_Task instructions_
Up to and including the line that contains "[SetGraph] fails on", write out each line of the material from its first line, exactly.

_Extracted material_
(** C15: the test network does not start by itself.  When nothing but calls of the
    registry's client is submitted, the pool refuses each of them and the
    chain stays at its genesis block, as the engine seals no empty blocks; so
    [SetGraph] fails on every such node, whoever calls it, and the node is as
    it was.  It takes transactions of another kind, in three blocks. *)
Theorem testnet_stalls (g : Genesis) (es : list event) (s : net) :
  testnetGenesisBlock = Ok g -> steps g start es s -> onlyClients es ->
  s = start /\ (forall tx r, Submits tx r ∈ es -> is_ok r = false) /\
  forall `{Secp256k1} (nd : Chain.node) sigHash (v : Chain.chain -> view) local turns generated heads close config ch0 cl ch (hash : Hash) (sig : bytes) r ch1,
    (forall ch tx, Chain.accepts nd ch tx = validateTx (v ch) (hGasLimit (head g s)) tx local) ->
    NewClient (B := Chain.chain) sigHash generated heads close config ch0 = (Ok cl, ch) ->
    @Session_SetGraph Chain.chain (Chain.backend nd turns) (registry cl) hash sig ch = (r, ch1) ->
    ch1 = ch /\ forall tx, r <> Ok tx.
Proof.
  intros Hg Hs Hc. destruct testnet_genesis as (g' & Hg' & H0 & Hcl & _). rewrite Hg in Hg'. injection Hg' as <-.
  assert (forall v tx local, TxGas tx = GenesisGasLimit -> is_ok (validateTx v (hGasLimit (head g start)) tx local) = false) as Hrefuse.
  { intros v tx local Htx. unfold head. cbn [start blocks]. rewrite H0. cbn [hGasLimit].
    by destruct (validateTx_refuses v 4700000 tx local ltac:(by rewrite Htx)) as [-> | ->]. }
  assert (forall s0 es s', steps g s0 es s' -> s0 = start -> onlyClients es ->
    s' = start /\ forall tx r, Submits tx r ∈ es -> is_ok r = false) as Hind.
  { induction 1 as [s0|s0 e s1 es1 s2 Hst _ IH]; intros -> Hcs; [split; [done|]; by intros tx r ?%elem_of_nil|].
    assert (s1 = start /\ forall tx r, e = Submits tx r -> is_ok r = false) as [-> He].
    { inversion Hst as [v local other tx r|tx|from apply order c signers recents signer signFn Hcq Hm Ho number limit work r]; subst.
      - assert (is_ok r = false) as Hr.
        { subst r. specialize (Hrefuse v tx local (Hcs _ _ (list_elem_of_here _ _))). by destruct (validateTx _ _ _ _). }
        rewrite Hr. split; [done|]. by intros t r' [= _ <-].
      - done.
      - assert (order = []) as -> by (by apply submseteq_nil_r in Ho). rewrite Hcl in Hcq. injection Hcq as <-.
        assert (r = Err errWaitTransactions) as Hr by (subst r number; unfold head; cbn [start blocks]; by rewrite H0).
        rewrite Hr. split; [done|]. by intros t r' [=]. }
    destruct (IH eq_refl) as [-> Hes]; [intros t r' Hin; eapply Hcs; by right|]. split; [done|].
    intros tx r [Heq|Hin]%elem_of_cons; [by eapply He|by eapply Hes]. }
  destruct (Hind start es s Hs eq_refl Hc) as [-> Hall]. split; [done|]. split; [exact Hall|].
  intros. eapply SetGraph_refused; [|eassumption..]. intros c tx Htx E.
  match goal with H : forall ch tx, Chain.accepts _ _ _ = _ |- _ => rewrite H in E end.
  specialize (Hrefuse (v c) tx local Htx). by rewrite E in Hrefuse.
Qed.

(** C17: one call in a block.  On a chain whose gas limit has come to its target,
    with blocks at most two thirds full and no transactions but calls of the
    registry's client, which each ask for all the gas of a block, a block
    holds at most one of them: in as many blocks as there are, at most that
    many calls take effect, however many are waiting. *)
Theorem one_call_per_block (g : Genesis) (s s' : net) (es : list event) (bs : list (Header * list Transaction)) :
  steps g s es s' -> onlyClients es -> Forall (fun tx => TxGas tx = GenesisGasLimit) (pool s) ->
  hGasLimit (head g s) = GenesisGasLimit -> GasUsed (head g s) <= twoThirds ->
  blocks s' = bs ++ blocks s -> Forall (fun b => GasUsed (fst b) <= twoThirds) bs ->
  Forall (fun b => length (snd b) <= 1)%nat bs /\ (length (concat (snd <$> bs)) <= length bs)%nat.
Proof.
  intros Hs Hc Hp Hl Hu Hb Hbs.
  assert (Forall (fun b => length (snd b) <= 1)%nat bs) as H1.
  { revert bs Hb Hbs. induction Hs as [s|s e s1 es s2 Hst Hs IH]; intros bs Hb Hbs.
    { apply (app_inv_tail (blocks s) [] bs) in Hb as <-. constructor. }
    assert (onlyClients es) as Hc' by (intros tx r Hin; eapply Hc; by right).
    apply net_step_inv in Hst as [[Hb1 Hp1]|(from & apply & order & -> & Hm & Ho & Hb1 & Hp1)].
    - unfold head in *. rewrite Hb1 in *. apply IH; try done.
      apply Forall_forall. intros tx [Hin|[r ->]]%Hp1; [by eapply Forall_forall in Hp|]. eapply Hc. left.
    - destruct (steps_blocks _ _ _ _ Hs) as (bs2 & Hb2 & _). set (b := (_, _)) in Hb1.
      assert (bs = bs2 ++ [b]) as ->.
      { apply (app_inv_tail (blocks s)). rewrite <- Hb, Hb2, Hb1. by rewrite <- app_assoc. }
      apply Forall_app in Hbs as [Hbs2 [Hbu _]%Forall_cons]. pose proof (CalcGasLimit_stays _ Hl Hu) as Hcalc.
      apply Forall_app_2.
      + apply IH; try done.
        * apply Forall_forall. intros tx Hin%Hp1. by eapply Forall_forall in Hp.
        * unfold head. rewrite Hb1. exact Hcalc.
        * unfold head. rewrite Hb1. exact Hbu.
      + apply Forall_singleton. subst b. cbn [snd]. rewrite Hcalc. apply (commit_one from apply Hm GenesisGasLimit).
        * apply Forall_forall. intros tx Hin. eapply Forall_forall in Hp; [done|]. by eapply elem_of_submseteq.
        * by vm_compute. }
  split; [exact H1|]. clear -H1. induction H1 as [|b bs Hb _ IH]; [done|]. cbn. rewrite length_app. lia.
Qed.

(** Who starts a chain: in the genesis block of either network there is one
    signer, and all the money but a wei for each of the precompiled contracts
    is its own. *)
Theorem genesis_signer (g : Genesis) :
  testnetGenesisBlock = Ok g \/ (exists period faucet, g = DeveloperGenesisBlock period faucet) ->
  exists a, genesisSigners g = [a] /\ Alloc g !! a = Some manyWei /\ forall b w, b <> a -> Alloc g !! b = Some w -> w = 1.
Proof.
  assert (forall g a, ExtraData g = replicate 32 (N2b 0) ++ abytes a ++ replicate 65 (N2b 0) -> genesisSigners g = [a]) as Hsig.
  { intros g' a E. unfold genesisSigners, extraVanity, extraSeal, AddressLength. rewrite E.
    rewrite !length_app, !length_replicate, array_length. change ((32 + (20 + 65) - 32 - 65) / 20)%nat with 1%nat.
    cbn [takeSigners]. rewrite drop_app_length' by done. rewrite take_app_length' by (by rewrite array_length).
    by rewrite array_of_abytes. }
  intros [Hg|(period & faucet & ->)].
  - destruct testnet_genesis as (g' & Hg' & _ & _ & He & Ha). rewrite Hg in Hg'. injection Hg' as <-. exists testnetSigner.
    split; [by apply Hsig|]. rewrite Ha. split; [apply lookup_singleton_eq|].
    intros b w Hb [E _]%lookup_singleton_Some. by destruct Hb.
  - exists faucet. split; [by apply Hsig|]. cbn [Alloc DeveloperGenesisBlock]. split; [apply lookup_insert_eq|].
    intros b w Hb. rewrite lookup_insert_ne by done.
    intros Hw%elem_of_list_to_map_2. apply list_elem_of_fmap in Hw as (i & [= -> ->] & _). done.
Qed.

(** ** Witnesses *)

Section witnesses.

Definition testnet : Genesis :=
  match testnetGenesisBlock with Ok g => g | _ => DeveloperGenesisBlock 0 zeroAddress end.
Lemma testnet_is : testnetGenesisBlock = Ok testnet.
Proof. unfold testnet. destruct testnet_genesis as (g & -> & _). reflexivity. Defined.

(** The signer has money, and the transactions are its own. *)
Definition aView : view :=
  {| Size := fun _ => 110; Sender := fun _ => Ok testnetSigner; locals := fun _ => false; lowest := 0;
     GetNonce := fun _ => 0; GetBalance := fun _ => manyWei; homestead := true |}.
Definition transfer : Transaction :=
  {| TxNonce := 0; TxTo := Some zeroAddress; TxValue := 1; TxGas := 21000; TxGasPrice := 1; TxData := []; TxSignature := [] |}.
Definition call (nonce : N) : Transaction :=
  {| TxNonce := nonce; TxTo := Some zeroAddress; TxValue := 0; TxGas := GenesisGasLimit; TxGasPrice := 1; TxData := []; TxSignature := [] |}.
Definition uses (tx : Transaction) : applied := Used 21000.
Definition sender (_ : Transaction) : Address := testnetSigner.
Definition clique : CliqueConfig := {| Period := 0; Epoch := 30000 |}.

Definition uses_ (tx : Transaction) : applied := if TxGas tx <? 21000 then Failed else uses tx.
Lemma uses_meters : meters uses_.
Proof.
  intros tx gas. unfold uses_, uses. destruct (N.ltb_spec (TxGas tx) 21000); [done|]. intros [= <-]. unfold TxGas_. split; [done|lia].
Defined.

(** A transfer of the signer's is submitted and sealed in a block. *)
Definition afterTransfer : net :=
  {| blocks := [({| Number := 1; hGasLimit := 4704588; GasUsed := 21000 |}, [transfer])]; pool := [] |}.
Lemma a_block : steps testnet start [Submits transfer (Ok tt); Seals (Ok true)] afterTransfer.
Proof.
  refine (steps_cons _ _ _ _ _ _ (step_submit testnet start aView true (Ok tt) transfer) _).
  refine (steps_cons _ _ _ _ _ _ (step_seal testnet _ sender uses_ [transfer] clique [testnetSigner] [] testnetSigner (Ok tt)
            _ uses_meters _) _).
  - vm_compute. reflexivity.
  - apply (submseteq_skip transfer [] []), submseteq_nil.
  - exact (steps_refl testnet afterTransfer).
Defined.
Lemma client_gas_limits_witness :
  within afterTransfer /\ hGasLimit (head testnet afterTransfer) = 4704588 /\ is_ok (validateTx aView (hGasLimit (head testnet afterTransfer)) (call 1) true) = false.
Proof.
  assert (within afterTransfer) as Hw by (apply (Forall_cons_2 _ _ []); [vm_compute; discriminate|apply Forall_nil_2]).
  split; [exact Hw|].
  destruct (client_gas_limits testnet _ afterTransfer a_block Hw) as [H _]. destruct (H testnet_is) as [Hl Hr].
  split; [exact Hl|]. apply (Hr aView (call 1) true eq_refl). cbn. lia.
Defined.

(** A call is refused, and no block is sealed. *)
Lemma testnet_stalls_witness :
  steps testnet start [Submits (call 0) (Err ErrGasLimit); Seals (Err errWaitTransactions)] start /\
  start = start /\ is_ok (Err ErrGasLimit : result unit) = false.
Proof.
  assert (steps testnet start [Submits (call 0) (Err ErrGasLimit); Seals (Err errWaitTransactions)] start) as Hs.
  { refine (steps_cons _ _ _ _ _ _ (step_submit testnet start aView true (Ok tt) (call 0)) _).
    refine (steps_cons _ _ _ _ _ _ (step_seal testnet _ sender uses_ [] clique [testnetSigner] [] testnetSigner (Ok tt)
              _ uses_meters _) _).
    - vm_compute. reflexivity.
    - apply submseteq_nil.
    - exact (steps_refl testnet start). }
  split; [exact Hs|].
  destruct (testnet_stalls testnet _ start testnet_is Hs) as (E & H & _).
  - intros tx r [[= -> ->]|[[=]|[]%elem_of_nil]%elem_of_cons]%elem_of_cons. reflexivity.
  - split; [exact E|]. apply (H (call 0)). left.
Defined.

(** Two calls wait; a block takes one. *)
Definition full : net :=
  {| blocks := [({| Number := 3; hGasLimit := GenesisGasLimit; GasUsed := 21000 |}, [])]; pool := [call 0; call 1] |}.
Definition drained : net :=
  {| blocks := ({| Number := 4; hGasLimit := GenesisGasLimit; GasUsed := 21000 |}, [call 0]) :: blocks full; pool := [call 1] |}.
Lemma one_call_per_block_witness :
  steps testnet full [Seals (Ok true)] drained /\
  (length (concat (snd <$> [({| Number := 4; hGasLimit := GenesisGasLimit; GasUsed := 21000 |}, [call 0])])) <= 1)%nat.
Proof.
  assert (steps testnet full [Seals (Ok true)] drained) as Hs.
  { refine (steps_cons _ _ _ _ _ _ (step_seal testnet full sender uses_ [call 0; call 1] clique [testnetSigner] [] testnetSigner (Ok tt)
              _ uses_meters _) _).
    - vm_compute. reflexivity.
    - reflexivity.
    - exact (steps_refl testnet drained). }
  split; [exact Hs|].
  refine (proj2 (one_call_per_block testnet full drained _ [_] Hs _ _ _ _ _ _)).
  - intros tx r [[=]|[]%elem_of_nil]%elem_of_cons.
  - repeat constructor.
  - reflexivity.
  - vm_compute. discriminate.
  - reflexivity.
  - apply (Forall_cons_2 _ _ []); [vm_compute; discriminate|apply Forall_nil_2].
Defined.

_Task output_
(** C15: the test network does not start by itself.  When nothing but calls of the
    registry's client is submitted, the pool refuses each of them and the
    chain stays at its genesis block, as the engine seals no empty blocks; so
    [SetGraph] fails on every such node, whoever calls it, and the node is as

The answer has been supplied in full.